Source data

########

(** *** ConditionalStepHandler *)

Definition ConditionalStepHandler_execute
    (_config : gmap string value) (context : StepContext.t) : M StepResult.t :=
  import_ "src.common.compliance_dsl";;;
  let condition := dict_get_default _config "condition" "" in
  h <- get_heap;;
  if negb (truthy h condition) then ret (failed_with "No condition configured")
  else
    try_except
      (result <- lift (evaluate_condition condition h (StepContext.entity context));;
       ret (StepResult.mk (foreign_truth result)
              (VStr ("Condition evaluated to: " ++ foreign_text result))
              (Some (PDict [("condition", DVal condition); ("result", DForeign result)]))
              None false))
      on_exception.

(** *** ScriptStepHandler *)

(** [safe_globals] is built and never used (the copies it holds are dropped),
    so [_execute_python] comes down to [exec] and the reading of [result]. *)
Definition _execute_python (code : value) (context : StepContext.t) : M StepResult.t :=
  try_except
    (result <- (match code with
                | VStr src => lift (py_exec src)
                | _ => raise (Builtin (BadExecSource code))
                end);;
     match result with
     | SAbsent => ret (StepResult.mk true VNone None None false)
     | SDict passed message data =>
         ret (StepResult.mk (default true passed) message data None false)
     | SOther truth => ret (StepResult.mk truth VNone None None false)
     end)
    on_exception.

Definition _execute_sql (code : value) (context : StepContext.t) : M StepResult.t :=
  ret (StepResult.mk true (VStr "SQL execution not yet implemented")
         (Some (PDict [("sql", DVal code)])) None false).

########

- _Work required_
Transcribe exactly the lines from the one containing "(** [safe_globals] is" through the end of the records, both included, and nothing else.

- _Exercise response_
(** [safe_globals] is built and never used (the copies it holds are dropped),
    so [_execute_python] comes down to [exec] and the reading of [result]. *)
Definition _execute_python (code : value) (context : StepContext.t) : M StepResult.t :=
  try_except
    (result <- (match code with
                | VStr src => lift (py_exec src)
                | _ => raise (Builtin (BadExecSource code))
                end);;
     match result with
     | SAbsent => ret (StepResult.mk true VNone None None false)
     | SDict passed message data =>
         ret (StepResult.mk (default true passed) message data None false)
     | SOther truth => ret (StepResult.mk truth VNone None None false)
     end)
    on_exception.

Definition _execute_sql (code : value) (context : StepContext.t) : M StepResult.t :=
  ret (StepResult.mk true (VStr "SQL execution not yet implemented")
         (Some (PDict [("sql", DVal code)])) None false).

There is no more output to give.